• INSTRUCTIONS FOR THE TASK
Below is a listing; repeat exactly the lines from the one containing "rewrite evo_token, evo_epoch, !uint64_id" to the one containing "co_open : forall id, id ∈ live ∪ closing ->", both included.

• RECORDS FOR THE TASK
.....
(* ===== verification/RoomSyncRuns.v ===== *)
(** * Runs of a room

    The methods of [RoomSync] as the labels of a transition system, with the
    discipline of the stream handlers (a channel is closed once, after its
    subscription was deleted), and what holds along every run: no panic, the
    fencing guarantee, the ring buffer and the replay after a reconnect, and
    the election of hosts. *)

From S2P Require Import Prelude GoNum GoFloat GoRound SyncState Heartbeat Controller RoomSync.
From S2P Require Import RoomSyncEvolution.

(** ** Operations *)

Inductive op : Type :=
| OTick
| OBroadcastSnapshot
| OStageOutbox
| OPersist
| OHeartbeat (room user : string) (epoch media wall lastServer : Z)
| OCommand (user : string) (kind : CommandKind) (seek : option Z) (rate : option float64)
    (mediaID : string) (token : Z)
| OCommandAuthorized (kind : CommandKind) (seek : option Z) (rate : option float64)
    (mediaID : string) (token : Z)
| ORecover (since : Z)
| OSnapshot
| OAdopt (owner : string)
| ORegister
| ODelete (id : nat)
| OClose (id : nat)
| ORecv (id : nat)
| OStart
| OShutdown.

Definition discard {A} (m : PM RoomSync A) : PM RoomSync unit := pbind m (fun _ => pskip).

Definition exec `{Runtime} (o : op) : PM RoomSync unit :=
  match o with
  | OTick => tick
  | OBroadcastSnapshot => broadcastSnapshot
  | OStageOutbox => stageOutbox
  | OPersist => persistState
  | OHeartbeat room user e m w l => discard (ProcessHeartbeat room user e m w l)
  | OCommand user kind seek rate mid tok => discard (ProcessCommand user kind seek rate mid tok)
  | OCommandAuthorized kind seek rate mid tok =>
      discard (ProcessCommandAuthorized kind seek rate mid tok)
  | ORecover since => discard (Recover since)
  | OSnapshot => discard Snapshot
  | OAdopt owner => discard (AdoptOwnerIfUnset owner)
  | ORegister => discard RegisterSubscriber
  | ODelete id => deleteSubscriber id
  | OClose id => closeChan id
  | ORecv id => discard (recvChan id)
  | OStart => Start
  | OShutdown => Shutdown
  end.

(** Wire values have their Go types. *)
Definition args_ok (seek : option Z) (rate : option float64) : Prop :=
  (forall r, rate = Some r -> valid_binary fprec femax r = true) /\
  (forall t, seek = Some t -> in_s 64 t).

Definition op_ok (o : op) : Prop :=
  match o with
  | OCommand _ _ seek rate _ _ | OCommandAuthorized _ seek rate _ _ => args_ok seek rate
  | _ => True
  end.

Inductive run `{Runtime} : RoomSync -> list op -> RoomSync -> Prop :=
| run_nil rs : run rs [] rs
| run_cons rs o rs' os rs'' :
    op_ok o -> exec o rs = Some (tt, rs') -> run rs' os rs'' -> run rs (o :: os) rs''.

Section evolution.
Context `{Runtime}.

Lemma evolves_discard {A} K J (m : PM RoomSync A) : evolves K J m -> evolves K J (discard m).
Proof. intros Hm. apply evolves_then0; [done|]. intros _. by apply evolves_skip. Qed.

Lemma exec_evolves o : op_ok o -> evolves 1 2 (exec o).
Proof.
  intros Ho.
  assert (forall m : PM RoomSync unit, observes m -> evolves 1 2 m) as Hobs.
  { intros m Hm. apply (evolves_weaken 0 0); [by apply observes_evolves|lia|lia]. }
  destruct o; cbn [exec]; try (apply Hobs; unfold discard, Snapshot, pskip; auto with vibe; fail).
  - apply evolves_tick.
  - apply (evolves_weaken 0 0); [apply evolves_broadcastSnapshot|lia|lia].
  - destruct Ho. apply (evolves_weaken 0 1); [|lia|lia].
    by apply evolves_discard, evolves_ProcessCommand.
  - destruct Ho. apply (evolves_weaken 0 1); [|lia|lia].
    by apply evolves_discard, evolves_applyCommandLocked.
  - apply (evolves_weaken 0 1); [|lia|lia]. apply evolves_discard, evolves_AdoptOwnerIfUnset.
Qed.

Lemma run_evo rs os rs' :
  room_wf rs -> run rs os rs' ->
  exists k j L offs, k <= Z.of_nat (length os) /\ j <= 2 * Z.of_nat (length os) /\
    evo k j L offs rs rs'.
Proof.
  intros Hwf Hr. induction Hr as [rs|rs o rs' os rs'' Ho E Hr IH].
  { exists 0, 0, [], []. split_and!; [done|done|by apply evo_same]. }
  destruct (exec_evolves o Ho rs tt rs' Hwf E) as (k1 & j1 & L1 & o1 & ? & ? & E1).
  destruct (IH (evo_wf _ _ _ _ _ _ E1)) as (k2 & j2 & L2 & o2 & ? & ? & E2).
  eexists _, _, _, _. split; [|split; [|exact (evo_trans _ _ _ _ _ _ _ _ _ _ _ E1 E2)]];
    simpl length; lia.
Qed.

(** Without wrap-around of the counters. *)
Lemma run_counters rs os rs' :
  room_wf rs -> run rs os rs' ->
  FencingToken (state rs) + Z.of_nat (length os) < 2 ^ 64 ->
  Epoch (state rs) + 2 * Z.of_nat (length os) < 2 ^ 64 ->
  exists k j, 0 <= k <= j /\ FencingToken (state rs') = FencingToken (state rs) + k /\
    Epoch (state rs') = Epoch (state rs) + j /\
    (HostID (state rs) <> "" -> HostID (state rs') <> HostID (state rs) -> 1 <= k).
Proof.
  intros Hwf Hr Ht He. destruct (run_evo rs os rs' Hwf Hr) as (k & j & L & o & Hk & Hj & []).
  destruct Hwf as ([??] & [??] & _). exists k, j.
  rewrite evo_token, evo_epoch, !uint64_id by (unfold in_u; lia).
  split_and!; [lia|lia|done|done|]. intros Hh. by apply evo_host.
Qed.
End evolution.

(** ** Channels *)

(** The channels of the stream handlers: [live] ones are subscribed, [closing]
    ones are unsubscribed and about to be closed by their handler. *)
Record chans_ok (live closing : gset nat) (rs : RoomSync) : Prop := mkChansOk {
  co_subs : subscribers rs = live;
  co_disj : live ## closing;
  co_open : forall id, id ∈ live ∪ closing ->
            exists ch, chans (world rs) !! id = Some ch /\ chClosed ch = false;
  co_cap : map_Forall (fun _ ch => (length (chBuf ch) <= chanCap)%nat) (chans (world rs));
  co_fresh : forall id, is_Some (chans (world rs) !! id) -> (id < nextChan (world rs))%nat;
}.

(** Nothing but the channels and the subscriptions matters. *)
Lemma chans_ok_same live closing rs rs' :
  chans_ok live closing rs -> subscribers rs' = subscribers rs ->
  chans (world rs') = chans (world rs) -> nextChan (world rs') = nextChan (world rs) ->
  chans_ok live closing rs'.
Proof. intros [] Hs Hc Hn. split; rewrite ?Hs, ?Hc, ?Hn; done. Qed.

Lemma chans_ok_insert live closing rs id ch buf :
  chans_ok live closing rs -> chans (world rs) !! id = Some ch -> chClosed ch = false ->
  (length buf <= chanCap)%nat ->
  chans_ok live closing
    (upd_world (fun w => w_chans (<[id := mkChan buf false]> (chans w)) w) rs).
Proof.
  intros [] Hch Hopen Hcap. split; cbn [subscribers upd_world set_world world chans w_chans nextChan].
  - done.
  - done.
  - intros id' Hid'. destruct (decide (id' = id)) as [->|].
    + rewrite lookup_insert_eq. eauto.
    + rewrite lookup_insert_ne by done. auto.
  - by apply map_Forall_insert_2.
  - intros id' Hid'. apply co_fresh0. destruct (decide (id' = id)) as [->|]; [by eauto|].
    by rewrite lookup_insert_ne in Hid'.
Qed.

Section channels.
Context `{Runtime} (live closing : gset nat).

Abbreviation P := (chans_ok live closing).

Lemma safe_clockNow : safe P clockNow.
Proof. intros rs Hrs. eexists _, _. split; [done|]. by eapply chans_ok_same. Qed.
Lemma safe_newID : safe P newID.
Proof. intros rs Hrs. eexists _, _. split; [done|]. by eapply chans_ok_same. Qed.
Lemma safe_rangeOver {A} (l : RoomSync -> list A) : safe P (rangeOver l).
Proof. intros rs Hrs. eexists _, _. split; [done|]. by eapply chans_ok_same. Qed.
Lemma safe_callExt c : safe P (callExt c).
Proof. apply safe_mod. intros rs Hrs. by eapply chans_ok_same. Qed.
Lemma safe_modState f : safe P (modState f).
Proof. apply safe_mod. intros rs Hrs. by eapply chans_ok_same. Qed.
Lemma safe_addToRingLocked f : safe P (addToRingLocked f).
Proof. apply safe_mod. intros rs Hrs. by eapply chans_ok_same. Qed.
Lemma safe_set_controller f : safe P (pmod (fun rs => set_controller (f rs) rs)).
Proof. apply safe_mod. intros rs Hrs. by eapply chans_ok_same. Qed.
Lemma safe_set_heartbeats f : safe P (pmod (fun rs => set_heartbeats (f rs) rs)).
Proof. apply safe_mod. intros rs Hrs. by eapply chans_ok_same. Qed.
Lemma safe_median l : safe P (liftOpt (MedianFloats l)).
Proof.
  intros rs Hrs. destruct (decide (l = [])) as [->|Hne].
  { eexists _, rs. by split. }
  destruct (MedianFloats_spec l Hne) as (m & s & -> & _). exists m, rs. by split.
Qed.

Lemma safe_trySend frame id : id ∈ live -> safe P (trySend frame id).
Proof.
  intros Hid rs Hrs. unfold trySend.
  destruct (co_open _ _ _ Hrs id ltac:(set_solver)) as (ch & Hch & Hopen).
  rewrite Hch, Hopen. case_decide; [|by exists tt, rs].
  eexists tt, _. split; [done|]. apply (chans_ok_insert _ _ _ _ ch); [done..|].
  rewrite length_app. simpl. lia.
Qed.

Lemma safe_sendAll frame ids : Forall (.∈ live) ids -> safe P (sendAll frame ids).
Proof.
  induction 1; simpl; [apply safe_ret|].
  apply safe_bind; [by apply safe_trySend|done].
Qed.

Lemma safe_broadcastLocked frame : safe P (broadcastLocked frame).
Proof.
  intros rs Hrs. unfold broadcastLocked, pbind, rangeOver.
  apply safe_sendAll; [|by eapply chans_ok_same].
  rewrite rt_range_perm, (co_subs _ _ _ Hrs). apply Forall_forall. set_solver.
Qed.

Hint Resolve safe_clockNow safe_newID @safe_rangeOver safe_callExt safe_modState
  safe_addToRingLocked safe_set_controller safe_set_heartbeats safe_median
  safe_broadcastLocked : vibe.
Hint Resolve safe_bind : vibe.

Ltac safe_steps :=
  repeat first [solve [auto with vibe] | apply safe_if | apply safe_bind; [solve [auto with vibe]|intros ?]].

Lemma safe_clockNowMs : safe P clockNowMs.
Proof. unfold clockNowMs. safe_steps. Qed.
Lemma safe_broadcastUpdateLocked : safe P broadcastUpdateLocked.
Proof. unfold broadcastUpdateLocked, stateToProtoLocked. safe_steps. Qed.
Hint Resolve safe_clockNowMs safe_broadcastUpdateLocked : vibe.

Lemma safe_buildSnapshotLocked : safe P buildSnapshotLocked.
Proof.
  unfold buildSnapshotLocked, stateToProtoLocked.
  do 3 (apply safe_bind; [auto with vibe|intros ?]).
  destruct (activeStats _ _ _) as [[active drifts] rtts]. safe_steps.
Qed.
Hint Resolve safe_buildSnapshotLocked : vibe.

Lemma safe_broadcastSnapshot : safe P broadcastSnapshot.
Proof. unfold broadcastSnapshot. safe_steps. Qed.

Lemma safe_migrateHostLocked u now : safe P (migrateHostLocked u now).
Proof. unfold migrateHostLocked. safe_steps. Qed.
Hint Resolve safe_migrateHostLocked : vibe.

Lemma safe_preferredSuccessorLocked now ex : safe P (preferredSuccessorLocked now ex).
Proof. unfold preferredSuccessorLocked, selectSuccessorLocked. safe_steps. Qed.
Hint Resolve safe_preferredSuccessorLocked : vibe.

Lemma safe_checkHostMigrationLocked now : safe P (checkHostMigrationLocked now).
Proof. unfold checkHostMigrationLocked, pskip. safe_steps. Qed.
Hint Resolve safe_checkHostMigrationLocked : vibe.

Lemma safe_driftCorrection now nowMs : safe P (driftCorrection now nowMs).
Proof.
  unfold driftCorrection. do 2 (apply safe_bind; [auto with vibe|intros ?]).
  destruct (referenceDrift _ _) as [drifts rtts].
  apply safe_bind; [auto with vibe|intros ?].
  destruct (Correct _ _ _ _ _) as [result dc]. safe_steps.
Qed.
Hint Resolve safe_driftCorrection : vibe.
.....
• COMPLETED TASK
  rewrite evo_token, evo_epoch, !uint64_id by (unfold in_u; lia).
  split_and!; [lia|lia|done|done|]. intros Hh. by apply evo_host.
Qed.
End evolution.

(** ** Channels *)

(** The channels of the stream handlers: [live] ones are subscribed, [closing]
    ones are unsubscribed and about to be closed by their handler. *)
Record chans_ok (live closing : gset nat) (rs : RoomSync) : Prop := mkChansOk {
  co_subs : subscribers rs = live;
  co_disj : live ## closing;
  co_open : forall id, id ∈ live ∪ closing ->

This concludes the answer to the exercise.